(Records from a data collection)
*** Block opens ***
(* ===== verification/Persist.v ===== *)
(** [internal/store/persist.go]: the bbolt persister, one bucket per resource
    plus the version high-water mark, and recovery of a store from it. *)

From S2P Require Import Prelude GoStrings K8s Apis Store StoreFacts.
From Stdlib Require Import Ascii.
Local Open Scope string_scope.

(** ** bbolt

    A transaction works on a database value; [bolt_view] is its content.
    Every operation may fail. *)
Class Bolt (DB : Type) := {
  bolt_view : DB → gmap string (gmap string string);
  bolt_CreateBucketIfNotExists : string → DB → option DB;
  bolt_Put : string → string → string → DB → option DB;
  bolt_Delete : string → string → DB → option DB;
  bolt_Commit : DB → option DB;
  (** iteration order of [tx.ForEach] and [b.ForEach] *)
  bolt_ForEach : DB → list (string * gmap string string);
  bucket_ForEach : gmap string string → list (string * string);
}.

Class BoltLaws (DB : Type) `{Bolt DB} := {
  bolt_create_view : ∀ b db db', bolt_CreateBucketIfNotExists b db = Some db' →
    bolt_view db' = match bolt_view db !! b with
                    | Some _ => bolt_view db
                    | None => <[b := ∅]> (bolt_view db) end;
  bolt_put_view : ∀ b k v db db' m, bolt_view db !! b = Some m →
    bolt_Put b k v db = Some db' → bolt_view db' = <[b := <[k := v]> m]> (bolt_view db);
  bolt_delete_view : ∀ b k db db' m, bolt_view db !! b = Some m →
    bolt_Delete b k db = Some db' → bolt_view db' = <[b := delete k m]> (bolt_view db);
  bolt_commit_view : ∀ db db', bolt_Commit db = Some db' → bolt_view db' = bolt_view db;
  bolt_foreach_perm : ∀ db, bolt_ForEach db ≡ₚ map_to_list (bolt_view db);
  bucket_foreach_perm : ∀ m, bucket_ForEach m ≡ₚ map_to_list m;
}.

(** ** encoding/binary: big-endian 64-bit *)

Definition be_byte (n : Z) (i : nat) : ascii :=
  ascii_of_N (Z.to_N (Z.land (Z.shiftr n (8 * (7 - i))) 255)).

Definition PutUint64 (n : Z) : string := of_chars (map (be_byte n) (seq 0 8)).

Definition Uint64 (s : string) : Z :=
  foldl (λ acc c, (acc * 256 + byte_val c)%Z) 0%Z (chars s).

(** ** Bucket names *)

Definition metaBucket : string := "__meta__".
Definition rvKey : string := "rv".
Definition bucketName (g : GVR) : string := GVR.to_string g.

(** The scan of [parseGVRBucket]: positions of the first two slashes. *)
Fixpoint scan_slashes (name : string) (i : nat) (first : option nat)
  : option nat * option nat :=
  match name with
  | EmptyString => (first, None)
  | String c rest =>
      if ascii_dec c slash then
        match first with
        | None => scan_slashes rest (S i) (Some i)
        | Some _ => (first, Some i)
        end
      else scan_slashes rest (S i) first
  end.

Definition parseGVRBucket (name : string) : option GVR :=
  match scan_slashes name 0 None with
  | (Some first, Some second) =>
      let version := str_take (second - S first) (str_drop (S first) name) in
      let resource := str_drop (S second) name in
      if decide (version = "" ∨ resource = "") then None
      else Some (mkGVR (str_take first name) version resource)
  | _ => None
  end.

(** [parseRV]: unparseable or empty yields 0. *)
Definition parseRV (s : string) : Z :=
  if decide (s = "") then 0%Z else default 0%Z (parse_uint64 s).

(** ** BoltPersister *)

Section persister.
Context {DB : Type} `{Bolt DB}.

Definition putRV (r : Z) (db : DB) : option DB :=
  db ← bolt_CreateBucketIfNotExists metaBucket db;
  bolt_Put metaBucket rvKey (PutUint64 r) db.

(** [db.Update]: commit on success, roll back on error. *)
Definition bolt_Update (tx : DB → option DB) (db : DB) : DB * option string :=
  match tx db ≫= bolt_Commit with
  | Some db' => (db', None)
  | None => (db, Some "bolt")
  end.

Definition bolt_SaveObject (g : GVR) (k doc : string) (r : Z) : DB → DB * option string :=
  bolt_Update (λ db,
    db ← bolt_CreateBucketIfNotExists (bucketName g) db;
    db ← bolt_Put (bucketName g) k doc db;
    putRV r db).

Definition bolt_RemoveObject (g : GVR) (k : string) (r : Z) : DB → DB * option string :=
  bolt_Update (λ db,
    db ← match bolt_view db !! bucketName g with
         | Some _ => bolt_Delete (bucketName g) k db
         | None => Some db
         end;
    putRV r db).

(** One bucket of [Load]. *)
Definition load_bucket (acc : gmap GVR (gmap string string) * Z)
  (nb : string * gmap string string) : gmap GVR (gmap string string) * Z :=
  if decide (nb.1 = metaBucket) then
    match nb.2 !! rvKey with
    | Some v => if decide (String.length v = 8) then (acc.1, Uint64 v) else acc
    | None => acc
    end
  else match parseGVRBucket nb.1 with
       | None => acc
       | Some g => (<[g := foldl (λ m p, <[p.1 := p.2]> m) ∅ (bucket_ForEach nb.2)]> acc.1, acc.2)
       end.

Definition bolt_Load (db : DB) : res string (gmap GVR (gmap string string) * Z) :=
  Ok (foldl load_bucket (∅, 0%Z) (bolt_ForEach db)).

#[export] Instance bolt_persister : Persister DB := {
  SaveObject := bolt_SaveObject;
  RemoveObject := bolt_RemoveObject;
  LoadSnapshot := bolt_Load;
}.
End persister.

(** ** Bucket names round-trip *)

Lemma str_take_app s t : str_take (String.length s) (s +:+ t) = s.
Proof. induction s as [|c s IH]; simpl; [by destruct t|by rewrite IH]. Qed.
Lemma str_drop_app s t : str_drop (String.length s) (s +:+ t) = t.
Proof. by induction s. Qed.
Lemma str_drop_app_S s c t : str_drop (S (String.length s)) (s +:+ String c t) = t.
Proof. induction s as [|d s IH]; [done|]. exact IH. Qed.
Lemma str_length_app s t : String.length (s +:+ t) = (String.length s + String.length t)%nat.
Proof. induction s as [|c s IH]; simpl; [done|by rewrite IH]. Qed.

Lemma scan_no_slash s t i first :
  no_byte slash s = true →
  scan_slashes (s +:+ t) i first = scan_slashes t (String.length s + i) first.
Proof.
  revert i; induction s as [|c s IH]; intros i; simpl; [done|].
  rewrite no_byte_cons. intros [Hc Hs]. destruct (ascii_dec c slash); [done|].
  rewrite IH by done. f_equal. lia.
Qed.

Lemma parse_bucket_roundtrip g :
  well_named g = true → Version g ≠ "" → Resource_ g ≠ "" →
  parseGVRBucket (bucketName g) = Some g.
Proof.
  destruct g as [gr ve re]. unfold well_named, bucketName, GVR.to_string, parseGVRBucket.
  cbn [Group Version Resource_]. rewrite andb_true_iff. intros [Hg Hv] Hve Hre.
  change ("/" +:+ ve +:+ "/" +:+ re) with (String slash (ve +:+ String slash re)).
  rewrite scan_no_slash by done. simpl scan_slashes at 1.
  rewrite scan_no_slash by done. simpl scan_slashes at 1.
  rewrite !Nat.add_0_r.
  set (name := gr +:+ String slash (ve +:+ String slash re)).
  assert (str_drop (S (String.length ve + S (String.length gr))) name = re) as ->.
  { assert (name = (gr +:+ String slash ve) +:+ String slash re) as ->
      by (by unfold name; rewrite str_app_assoc).
    rewrite <-(str_drop_app_S (gr +:+ String slash ve) slash re) at 2.
    f_equal. rewrite str_length_app. simpl. lia. }
  unfold name. rewrite str_drop_app_S, str_take_app.
  replace (String.length ve + S (String.length gr) - S (String.length gr))%nat
    with (String.length ve) by lia.
  rewrite str_take_app. by rewrite decide_False by naive_solver.
Qed.

(** ** Big-endian round trip *)

Lemma byte_val_be n i : byte_val (be_byte n i) = Z.land (Z.shiftr n (8 * (7 - i))) 255.
Proof.
  unfold byte_val, be_byte. set (b := Z.land _ _).
  assert (0 ≤ b < 256)%Z as Hb.
  { unfold b. change 255%Z with (Z.ones 8). rewrite Z.land_ones by lia.
    apply Z.mod_pos_bound. lia. }
  rewrite N_ascii_embedding by lia. lia.
Qed.

Lemma PutUint64_length n : String.length (PutUint64 n) = 8%nat.
Proof. reflexivity. Qed.

Lemma Uint64_PutUint64 n : (0 ≤ n < u64_mod)%Z → Uint64 (PutUint64 n) = n.
Proof.
  intros Hn. unfold Uint64, PutUint64. rewrite chars_of_chars. simpl.
  rewrite !byte_val_be. simpl. change 255%Z with (Z.ones 8).
  rewrite !Z.land_ones, !Z.shiftr_div_pow2 by lia. unfold u64_mod in Hn.
  Z.to_euclidean_division_equations. lia.
Qed.

Lemma parseRV_format n : (0 ≤ n < u64_mod)%Z → parseRV (format_uint n) = n.
Proof.
  intros Hn. unfold parseRV. rewrite decide_False by apply format_uint_nonempty.
  by rewrite parse_uint64_format.
Qed.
*** Block closes ***
### Task description
Would you output, from the records above, exactly the run of lines that starts at the line containing "(** ** Bucket names *)" and ends at the line containing "i) (Some i)", and only that run?

### Solution for this task
(** ** Bucket names *)

Definition metaBucket : string := "__meta__".
Definition rvKey : string := "rv".
Definition bucketName (g : GVR) : string := GVR.to_string g.

(** The scan of [parseGVRBucket]: positions of the first two slashes. *)
Fixpoint scan_slashes (name : string) (i : nat) (first : option nat)
  : option nat * option nat :=
  match name with
  | EmptyString => (first, None)
  | String c rest =>
      if ascii_dec c slash then
        match first with
        | None => scan_slashes rest (S i) (Some i)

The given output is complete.